The benefit is predictable latency at scale. The cost is rigidity. A new question may require a new table, a backfill, or a derived view. Flexibility moves from query time to pipeline time.
MapReduce-style thinking: queries as dataflow
Some queries are too big to be interactive. For batch jobs, a query is a dataflow graph: read partitions, map records, shuffle by key, join or group, write output. The language might look declarative (SQL over Spark), but the execution is a distributed plan with physical costs: scan bytes, shuffle bytes, skew, materialization, retries.

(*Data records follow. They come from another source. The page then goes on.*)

(** Dereference: a reference that is not in the store has no counterpart in
    JavaScript; reading through it stops the run. *)
Definition get_node (r : ref) : M MovieClip := fun s =>
  match s !! r with
  | Some n => (Done n, s, [])
  | None => (Throw "dangling reference", s, [])
  end.

Definition modify_node (r : ref) (f : MovieClip -> MovieClip) : M unit :=
  fun s =>
  match s !! r with
  | Some n => (Done tt, <[r := f n]> s, [])
  | None => (Throw "dangling reference", s, [])
  end.

(** [for] over the elements of an array that the body does not change. *)
Fixpoint for_each {A : Type} (body : A -> M unit) (l : list A) : M unit :=
  match l with
  | [] => mret tt
  | x :: l' => body x ;; for_each body l'
  end.

(** ** Strings: [parseInt], [parseFloat], [split]

    Strings are sequences of code units below 256. *)

Definition char_code (c : ascii) : Z := Z.of_nat (nat_of_ascii c).

(** White space skipped by [parseInt] and [parseFloat]: TAB, LF, VT, FF, CR,
    SP and NBSP. *)
Definition is_whitespace (c : ascii) : bool :=
  let n := char_code c in
  ((9 <=? n) && (n <=? 13)) || (n =? 32) || (n =? 160).

Fixpoint trim_left (s : list ascii) : list ascii :=
  match s with
  | c :: s' => if is_whitespace c then trim_left s' else s
  | [] => []
  end.

(** The value of a digit in radixes up to 36. *)
Definition digit_value (c : ascii) : option Z :=
  let n := char_code c in
  if (48 <=? n) && (n <=? 57) then Some (n - 48)
  else if (97 <=? n) && (n <=? 122) then Some (n - 87)
  else if (65 <=? n) && (n <=? 90) then Some (n - 55)
  else None.
(** ** Landmark lookup *)

Lemma parts_exist (lm : landmarks) (n i : nat) :
  (n <= length lm)%nat -> (i < n)%nat -> exists p, lm !! i = Some p.
Proof. intros Hn Hi. apply lookup_lt_is_Some. lia. Qed.

Lemma selects_six (lm : landmarks) (i0 i1 i2 i3 i4 i5 : nat) (ps : list point) :
  selects lm [i0; i1; i2; i3; i4; i5] ps ->
  exists p0 p1 p2 p3 p4 p5,
    ps = [p0; p1; p2; p3; p4; p5]
    /\ lm !! i0 = Some p0 /\ lm !! i1 = Some p1 /\ lm !! i2 = Some p2
    /\ lm !! i3 = Some p3 /\ lm !! i4 = Some p4 /\ lm !! i5 = Some p5.
Proof.
  unfold selects. intros H.
  repeat match goal with
         | H : Forall2 _ (_ :: _) _ |- _ => inversion H; clear H; subst
         | H : Forall2 _ [] _ |- _ => inversion H; clear H; subst
         end.
  repeat eexists; eauto.
Qed.

Lemma selects_exists (lm : landmarks) (points : list nat) :
  Forall (fun i => (i < length lm)%nat) points -> exists ps, selects lm points ps.
Proof.
  unfold selects. induction 1 as [| i points Hi _ [ps IH]].
  - exists []. constructor.
  - destruct (parts_exist lm (length lm) i ltac:(lia) Hi) as [p Hp].
    exists (p :: ps). by constructor.
Qed.

Lemma region_of_selects (lm : landmarks) (points : list nat) (ps : list point) :
  selects lm points ps -> region_of lm points = Ok (map int32_position ps).
Proof.
  unfold selects, region_of. induction 1 as [| i p points ps Hp _ IH]; [done |].
  cbn [rmap map]. unfold part at 1. rewrite Hp. cbn [rbind].
  by rewrite IH.
Qed.

Lemma _blinking_ratio_selects (lm : landmarks) (i0 i1 i2 i3 i4 i5 : nat)
    (p0 p1 p2 p3 p4 p5 : point) :
  selects lm [i0; i1; i2; i3; i4; i5] [p0; p1; p2; p3; p4; p5] ->
  _blinking_ratio lm [i0; i1; i2; i3; i4; i5] = Ok (ratio_of p0 p1 p2 p3 p5 p4).
Proof.
  intros H. apply selects_six in H
    as (? & ? & ? & ? & ? & ? & [= <- <- <- <- <- <-] & E0 & E1 & E2 & E3 & E4 & E5).
  unfold _blinking_ratio, item, part. cbn [lookup list_lookup rbind].
  rewrite E0, E1, E2, E3, E4, E5. cbn [rbind].
  by rewrite !hypot_distance.
Qed.
(** X11: servers come before workers: once a block of the plan is a
    worker's, every later block is a worker's too. *)
Theorem servers_before_workers (f : Flags) (hosts : list Host) (k k' : nat)
    (b b' : CommandBlock) :
  nth_error (plan_blocks f hosts) k = Some b ->
  nth_error (plan_blocks f hosts) k' = Some b' ->
  (k <= k')%nat ->
  role b = Worker -> role b' = Worker.
Proof.
  intros Hk Hk' Hle. apply role_plan_nth in Hk, Hk'. rewrite Hk, Hk'.
  destruct (role_at_spec (servers f) (Z.of_nat k)) as (_ & _ & H); [lia|].
  destruct (role_at_spec (servers f) (Z.of_nat k')) as (_ & _ & H'); [lia|].
  rewrite H, H'. lia.
Qed.

Lemma servers_before_workers_witness :
  exists b b',
    nth_error (plan_blocks flags_one_server exampleHosts) 1 = Some b /\
    nth_error (plan_blocks flags_one_server exampleHosts) 2 = Some b' /\
    role b' = Worker.
Proof.
  do 2 eexists. split; [reflexivity|]. split; [reflexivity|].
  apply (servers_before_workers flags_one_server exampleHosts 1 2 _ _
           eq_refl eq_refl ltac:(lia) eq_refl).
Defined.

(** ** The counter of the loop *)

Lemma loop_body_next f i host st :
  serversAdded (loop_body f i host st) = next_added f (serversAdded st) /\
  primaryServer (loop_body f i host st) =
    (if serversAdded st =? 0 then host else primaryServer st).
Proof.
  unfold loop_body, next_added.
  destruct (serversAdded st =? 0); [|destruct (serversAdded st <? servers f)];
    split; reflexivity.
Qed.

Lemma next_added_counts f i host added primary :
  next_added f added =
  added + (if is_control_plane (block_of f i host added primary) then 1 else 0).
Proof.
  rewrite is_control_plane_block_of. unfold next_added.
  destruct (added =? 0) eqn:E0; [apply Z.eqb_eq in E0; subst; reflexivity|].
  destruct (added <? servers f); cbn [orb]; lia.
Qed.

Lemma range_loop_counter f hosts : forall i st,
  serversAdded (range_loop f i hosts st) =
  serversAdded st +
  count_control_plane (blocks_from f i hosts (serversAdded st) (primaryServer st)).
Proof.
  induction hosts as [|host rest IH]; intros i st.
  - cbn [range_loop blocks_from]. change (count_control_plane []) with 0. lia.
  - cbn [range_loop]. rewrite blocks_from_cons, count_control_plane_cons.
    destruct (loop_body_next f i host st) as [Hn Hp].
    destruct (limit_reached f i).
    + rewrite Hn, (next_added_counts f i host _ (primaryServer st)).
      change (count_control_plane []) with 0. lia.
    + rewrite IH, Hn, Hp.
      rewrite (next_added_counts f i host _ (primaryServer st)). lia.
Qed.

Lemma range_loop_primary f hosts : forall i st,
  1 <= serversAdded st ->
  primaryServer (range_loop f i hosts st) = primaryServer st.
Proof.
  induction hosts as [|host rest IH]; intros i st Ha; [reflexivity|].
  cbn [range_loop]. destruct (loop_body_next f i host st) as [Hn Hp].
  assert (E : (serversAdded st =? 0) = false) by (apply Z.eqb_neq; lia).
  rewrite E in Hp.
  destruct (limit_reached f i); [exact Hp|].
  rewrite IH; [exact Hp|]. rewrite Hn. now apply next_added_joined.
Qed.

Lemma range_loop_bound f hosts : forall i st,
  0 <= serversAdded st <= Z.max 1 (servers f) ->
  0 <= serversAdded (range_loop f i hosts st) <= Z.max 1 (servers f).
Proof.
  induction hosts as [|host rest IH]; intros i st Ha; [exact Ha|].
  cbn [range_loop]. destruct (loop_body_next f i host st) as [Hn _].
  assert (Hb : 0 <= serversAdded (loop_body f i host st) <= Z.max 1 (servers f)).
  { rewrite Hn. unfold next_added.
    destruct (serversAdded st =? 0); [lia|].
    destruct (serversAdded st <? servers f) eqn:E;
      [apply Z.ltb_lt in E|]; lia. }
  destruct (limit_reached f i); [exact Hb | now apply IH].
Qed.

(** X12: when the loop ends, [serversAdded] is the number of
    control-plane blocks it has written, never more than the larger of 1
    and [servers], and [primaryServer] is the first host of the input. *)
Theorem loop_counter_counts_servers (f : Flags) (hosts : list Host) (p : Host) :
  hd_error hosts = Some p ->
  serversAdded (range_loop f 0 hosts initState) =
    count_control_plane (plan_blocks f hosts) /\
  1 <= serversAdded (range_loop f 0 hosts initState) <= Z.max 1 (servers f) /\
  primaryServer (range_loop f 0 hosts initState) = p.
Proof.
  intros Hp. destruct hosts as [|p' rest]; [discriminate|]. injection Hp as ->.
  assert (Hc : serversAdded (range_loop f 0 (p :: rest) initState) =
               count_control_plane (plan_blocks f (p :: rest))).
  { rewrite range_loop_counter. cbn [initState serversAdded primaryServer].
    unfold plan_blocks. lia. }
  split; [exact Hc|]. split.
  - split; [|apply range_loop_bound; cbn; lia].
    rewrite Hc. unfold plan_blocks.
    rewrite blocks_from_cons, count_control_plane_cons.
    cbn [is_control_plane block_of Z.eqb role Role_eqb negb].
    unfold count_control_plane. lia.
  - cbn [range_loop]. destruct (loop_body_next f 0 p initState) as [Hn Hq].
    cbn [initState serversAdded primaryServer Z.eqb] in Hn, Hq.
    destruct (limit_reached f 0); [exact Hq|].
    rewrite range_loop_primary; [exact Hq|].
    rewrite Hn. unfold next_added. simpl. lia.
Qed.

This matters because many ML "queries" are really batch dataflows: construct training examples, join labels to features, rebuild embeddings, compute offline metrics. A declarative interface is still useful, but the designer must see the physical plan underneath. The expensive word is often shuffle, not select.
Trade-offs
| Choice | Buys | Costs |
|---|---|---|
| Declarative SQL | Flexible, optimizer can improve plans, great for ad-hoc questions | Plan can surprise you; indexes/statistics become hidden dependencies |
| Hand-coded imperative logic | Precise control, easy local reasoning | Harder to optimize globally; application owns too much data access logic |
| Access-pattern schema | Predictable low latency at scale | New access patterns require new tables or backfills |
| Distributed dataflow | Handles huge scans and recomputation | Shuffle, skew, and materialization dominate cost |
You should be able to name the contract this mechanism offers, the workload or invariant that justifies it, and the bill it sends somewhere else: read latency, write latency, storage, availability, freshness, or operational complexity.
If you do not know who owns the execution plan, nobody owns performance. The database blames the app, the app blames the database, and the real bottleneck sits inside an unseen plan.
Design prompts
- For a feature lookup API, would you prefer declarative flexibility or access-pattern rigidity?
- Name a query where adding an index makes the app faster without code changes.
- Name a query where a declarative batch job hides a huge shuffle.